::: Dataset extract

(* ===== verification/CsServerSteady.v ===== *)
(** Programs of the server that leave their thread with what it had, whatever the other
    threads do meanwhile; they compose. *)

From S2P Require Import Prelude StdMap Effects External Runtime Wire Hcomm Net CtrlConn CtrlConnSpec CtrlConnSafety MsgReceiver MsgReceiverSafety HostRegister Endpoint HcResources EndpointSafety ServerCalls Conc MsgHandler CsServer CsServerInv CsServerRules.

(** * Programs that leave their thread with what it had

    [keeps R]: the token is the same but for the state it has seen, which has changed
    by [R]. *)
Section Keeps.
Context {codes : AclCodes} {again : HcclAgain} {cfg : ServerConfig}.
Variables (k : ThreadKind) (R : HixlCSServer -> HixlCSServer -> Prop).
Hypothesis R_refl : forall s, R s s.
Hypothesis R_trans : forall s1 s2 s3, R s1 s2 -> R s2 s3 -> R s1 s3.
Implicit Types (d : Token) (s : HixlCSServer).

Definition later d s' : Prop := R (t_seen d) s' /\ Now k (see s' d).
Definition keeps {A} (p : Prog NetOp HixlCSServer A) d : Prop :=
  forall Q : Status + A -> Token -> Prop, (forall o s', later d s' -> Q o (see s' d)) -> pwp Inv k p d Q.
(** The token is up to date. *)
Definition current d : Prop := Now k d.

Lemma see_see d s s' : see s' (see s d) = see s' d.
Proof. done. Qed.
Lemma see_seen d : see (t_seen d) d = d.
Proof. by destruct d. Qed.
Lemma later_trans d s1 s2 : later d s1 -> later (see s1 d) s2 -> later d s2.
Proof using R_trans. intros [H1 _] [H2 N]. split; [by eapply R_trans|exact N]. Qed.

Lemma keeps_bind {A B} (p : Prog NetOp HixlCSServer A) (f : A -> Prog NetOp HixlCSServer B) d :
  keeps p d -> (forall a s, later d s -> keeps (f a) (see s d)) -> keeps (pbind p f) d.
Proof using R_trans.
  intros Hp Hf Q HQ. apply pwp_bind, Hp. intros [e|a] s H; [by apply HQ|]. apply Hf; [done|].
  intros o s' H'. apply HQ. by eapply later_trans.
Qed.
Lemma keeps_attempt {A} (p : Prog NetOp HixlCSServer A) d : keeps p d -> keeps (pattempt p) d.
Proof. intros Hp Q HQ. apply pwp_attempt, Hp. intros o s H. by apply HQ. Qed.
Lemma keeps_log {A} (p : Prog NetOp HixlCSServer A) d : keeps p d -> keeps (plog p) d.
Proof. intros Hp Q HQ. apply pwp_log, Hp. intros o s H. by apply HQ. Qed.
Lemma keeps_on_fail {A} (p : Prog NetOp HixlCSServer A) g d :
  keeps p d -> (forall s, later d s -> keeps g (see s d)) -> keeps (pon_fail p g) d.
Proof using R_trans.
  intros Hp Hg Q HQ. apply pwp_on_fail, Hp. intros [e|a] s H; [|by apply HQ]. apply Hg; [done|].
  intros o s' H'. apply HQ. by eapply later_trans.
Qed.
Lemma keeps_finally {A} (p : Prog NetOp HixlCSServer A) g d :
  keeps p d -> (forall s, later d s -> keeps g (see s d)) -> keeps (pfinally p g) d.
Proof using R_trans.
  intros Hp Hg Q HQ. apply pwp_finally, Hp. intros o s H. apply Hg; [done|].
  intros o' s' H'. apply HQ. by eapply later_trans.
Qed.
(** Where nothing happens, the token must be up to date. *)
Lemma keeps_done {A} (o : Status + A) d : current d -> keeps (Done o) d.
Proof using R_refl.
  intros Hc Q HQ. apply pwp_done. rewrite <- see_seen. apply HQ. split; [done|by rewrite see_seen].
Qed.
Lemma keeps_loop {A} (l : list A) (p : A -> Prog NetOp HixlCSServer unit) d :
  current d -> (forall a d', a ∈ l -> (exists s, later d s /\ d' = see s d) -> keeps (p a) d') -> keeps (pfor_each l p) d.
Proof using R_refl R_trans.
  intros Hc Hp. assert (Hs : exists s, later d s /\ d = see s d).
  { exists (t_seen d). rewrite see_seen. split; [split; [done|by rewrite see_seen]|done]. }
  revert Hs. generalize d at 2 4. clear Hc. induction l as [|a l IH]; intros d0 (s0 & H0 & ->); cbn [pfor_each].
  - apply keeps_done. by destruct H0.
  - apply keeps_bind; [apply Hp; [by left|by exists s0]|]. intros [] s1 H1. apply IH.
    + intros a' d' Ha. apply Hp. by right.
    + exists s1. split; [by eapply later_trans|done].
Qed.
End Keeps.

Section Steady.
Context {codes : AclCodes} {again : HcclAgain} {clib : CLibrary} `{Sec : Securec} {cfg : ServerConfig} {abi : ServerAbi}.
Context {env : Environment NetOp} {Hnet : NetLaws env} {Hhc : HcLaws env}.
Variable k : ThreadKind.
Hypothesis Hgo : goes_on k.
Implicit Types (d : Token) (s : HixlCSServer) (i : nat).

(** Programs whose changes the thread itself need not notice. *)
Definition steady {A} (p : Prog NetOp HixlCSServer A) d : Prop := keeps k (weak k) p d.

(** A connection that a receiver knows. *)
Definition known d i : Prop := published (t_seen d) i /\ (i < length (connections (t_seen d)))%nat.
Definition open_endpoint d (hd : Z) : Prop := is_Some (endpoint_at (t_seen d) hd).

Lemma current_after d : current k d -> after k d (t_seen d).
Proof. intros H. split; [apply weak_refl|]. by rewrite see_seen. Qed.
Lemma see_current d s : after k d s -> current k (see s d).
Proof. by intros [_ N]. Qed.
Lemma current_known d i : current k d -> published (t_seen d) i -> known d i.
Proof.
  intros (ds & h & H) Hp. split; [done|]. apply (v_conn _ (i_valid _ _ _ H)). apply elem_of_app. by right.
Qed.
Lemma known_after d s i : known d i -> after k d s -> known (see s d) i.
Proof using Hgo. intros [H1 H2] H. split; [by eapply after_published|by eapply after_conn]. Qed.
Lemma open_after d s hd : open_endpoint d hd -> after k d s -> open_endpoint (see s d) hd.
Proof using Hgo. intros H1 H. by eapply (after_endpoint k). Qed.
Lemma known_lt d i : known d i -> (i < length (connections (t_seen d)))%nat.
Proof. by intros []. Qed.

Lemma steady_bind {A B} (p : Prog NetOp HixlCSServer A) (f : A -> Prog NetOp HixlCSServer B) d :
  steady p d -> (forall a s, after k d s -> steady (f a) (see s d)) -> steady (pbind p f) d.
Proof. apply keeps_bind, weak_trans. Qed.
Lemma steady_read {A B} (f : HixlCSServer -> A) (g : A -> Prog NetOp HixlCSServer B) d :
  (forall s, after k d s -> steady (g (f s)) (see s d)) -> steady (pbind (CsServer.read f) g) d.
Proof using Hgo.
  intros Hg Q HQ. apply pwp_bind, pwp_read; [done|]. intros s H. apply Hg; [done|].
  intros o s' H'. apply HQ. by eapply after_trans.
Qed.
Lemma steady_attempt {A} (p : Prog NetOp HixlCSServer A) d : steady p d -> steady (pattempt p) d.
Proof. apply keeps_attempt. Qed.
Lemma steady_log {A} (p : Prog NetOp HixlCSServer A) d : steady p d -> steady (plog p) d.
Proof. apply keeps_log. Qed.
Lemma steady_on_fail {A} (p : Prog NetOp HixlCSServer A) g d :
  steady p d -> (forall s, after k d s -> steady g (see s d)) -> steady (pon_fail p g) d.
Proof. apply keeps_on_fail, weak_trans. Qed.
Lemma steady_finally {A} (p : Prog NetOp HixlCSServer A) g d :
  steady p d -> (forall s, after k d s -> steady g (see s d)) -> steady (pfinally p g) d.
Proof. apply keeps_finally, weak_trans. Qed.
Lemma steady_done {A} (o : Status + A) d : current k d -> steady (Done o) d.
Proof. apply keeps_done, weak_refl. Qed.
Lemma steady_ret {A} (a : A) d : current k d -> steady (pret a) d.
Proof. apply steady_done. Qed.
Lemma steady_fail {A} e d : current k d -> steady (pfail e : Prog NetOp HixlCSServer A) d.
Proof. apply steady_done. Qed.
Lemma steady_require b e d : current k d -> steady (prequire b e) d.
Proof. intros Hc. destruct b; by apply steady_done. Qed.
Lemma steady_for_each {A} (l : list A) (p : A -> Prog NetOp HixlCSServer unit) d :
  current k d -> (forall a d', a ∈ l -> (exists s, after k d s /\ d' = see s d) -> steady (p a) d') -> steady (pfor_each l p) d.
Proof. apply keeps_loop; [apply weak_refl|apply weak_trans]. Qed.

(** ** Blocks *)
Lemma steady_quiet {A} (m : M NetOp HixlCSServer A) d :
  emits (fun e => neutral e /\ silent e) m -> (forall s h, wp m (fun _ s' _ => s' = s) s h) -> steady (atomic m) d.
Proof using Hgo.
  intros He Hm Q HQ. apply (pwp_quiet k m (fun _ _ => True)); [done|done| |by intros; apply HQ].
  intros s h. eapply wp_mono; [apply Hm|]. by intros o s' h' E.
Qed.
Lemma steady_sys {T} (op : NetOp T) d : (forall r, neutral (Ev op r) /\ silent (Ev op r)) -> steady (sys op) d.
Proof using Hgo. intros He Q HQ. apply pwp_sys; [done|done|]. intros r s' H. by apply HQ. Qed.

(** A call on a connection that keeps its descriptor. *)
Lemma steady_conn_call {A} i (m : M NetOp Conn A) d :
  (i < length (connections (t_seen d)))%nat -> emits neutral m ->
  (forall c h F S, holds c h F S -> wp m (fun o c' h' => holds c' h' F S /\ fd_ c' = fd_ c) c h) ->
  steady (conn_call i m) d.
Proof using Hgo.
  intros Hi He Hm Q HQ. apply (pwp_conn_call k i m (fun _ _ => True)); [done|done|done| |by intros; apply HQ].
  intros c h F S Hh. eapply wp_mono; [by apply Hm|]. intros o c' h' [H1 H2]. split_and!; [done|by left|done].
Qed.
(** A call that only reads and writes. *)
Lemma steady_ran {A} i (m : M NetOp Conn A) d :
  (i < length (connections (t_seen d)))%nat -> emits neutral m ->
  (forall c h Q, (forall o c' h' a b, ran c h c' h' a b -> Q o c' h') -> wp m Q c h) ->
  steady (conn_call i m) d.
Proof using Hgo.
  intros Hi He Hm. apply steady_conn_call; [done|done|]. intros c h F S Hh. apply Hm. intros o c' h' a b R.
  split; [by eapply holds_ran|]. by destruct R as [[? _] _].
Qed.
Lemma steady_look {A} i (f : Conn -> A) d :
  (i < length (connections (t_seen d)))%nat -> steady (conn_call i (let* c := get in ret (f c))) d.
Proof using Hgo.
  intros Hi. apply steady_ran; [done|solve_emits|]. intros c h Q HQ. apply wp_bind, wp_get, wp_ret. eapply HQ, ran_refl.
Qed.
Lemma steady_Fd i d : (i < length (connections (t_seen d)))%nat -> steady (Fd i) d.
Proof using Hgo. apply steady_look. Qed.
Lemma steady_IsUsable i d : (i < length (connections (t_seen d)))%nat -> steady (IsUsable i) d.
Proof using Hgo. apply steady_look. Qed.
Lemma steady_ShutdownSocket i d : (i < length (connections (t_seen d)))%nat -> steady (conn_call i CtrlMsgPlugin_ShutdownSocket) d.
Proof using Hgo Hnet.
  intros Hi. apply steady_ran; [done|apply em_ShutdownSocket|]. intros c h Q HQ.
  eapply wp_ShutdownSocketLocked; [apply ran_refl|]. intros. by eapply HQ.
Qed.

(** A published connection is closed. *)
Lemma steady_Close i d : known d i -> steady (conn_call i CtrlMsgPlugin_Close) d.
Proof using Hgo Hnet.
  intros [Hp Hi] Q HQ. apply (pwp_conn_call k i _ (fun _ _ => True)); [done|done|apply em_Close| |by intros; apply HQ].
  intros c h F S Hh. apply (wp_CloseLocked F S); [done|]. intros o c' h' Hh' E _. split_and!; [done|right; split; [done|lia]|done].
Qed.

Lemma steady_ep {A} hd (m : M NetOp EpState A) d :
  open_endpoint d hd -> emits silent m ->
  (forall O t h, inv O t h -> wp m (fun o t' h' => inv O t' h' /\ same (es_ep t) (es_ep t')) t h) ->
  steady (ep_call hd m) d.
Proof using Hgo. intros He Hem Hm Q HQ. by apply pwp_ep_plain. Qed.
End Steady.

#[export] Hint Resolve steady_bind steady_attempt steady_log steady_on_fail steady_finally steady_ret steady_fail
  steady_require : steady.
Create HintDb know discriminated.
#[export] Hint Resolve see_current known_after open_after known_lt after_conn : know.

(** Take a program apart. *)
Ltac steady_step :=
  lazymatch goal with
  | |- forall _, _ => intros ?
  | |- steady _ (pbind (CsServer.read _) _) _ => apply steady_read; [assumption|]
  | |- steady _ (pbind _ _) _ => apply steady_bind
  | |- steady _ (pon_fail _ _) _ => apply steady_on_fail
  | |- steady _ (pfinally _ _) _ => apply steady_finally
  | |- steady _ (pattempt _) _ => apply steady_attempt
  | |- steady _ (plog _) _ => apply steady_log
  | |- steady _ (pret _) _ => apply steady_ret; eauto with know
  | |- steady _ (pfail _) _ => apply steady_fail; eauto with know
  | |- steady _ (prequire _ _) _ => apply steady_require; eauto with know
  | |- steady _ (sys _) _ => apply steady_sys; [assumption|by repeat split]
  | |- steady _ (match ?x with _ => _ end) _ => destruct x
  | |- steady _ (let _ := _ in _) _ => cbv zeta
  | |- steady _ _ _ => solve [eauto with steady know]
  end.
Ltac solve_steady := repeat steady_step.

::::::

:: What is expected ::
If a line above contains the word "Types", list it.

:: Final answer ::
Implicit Types (d : Token) (s : HixlCSServer).
Implicit Types (d : Token) (s : HixlCSServer) (i : nat).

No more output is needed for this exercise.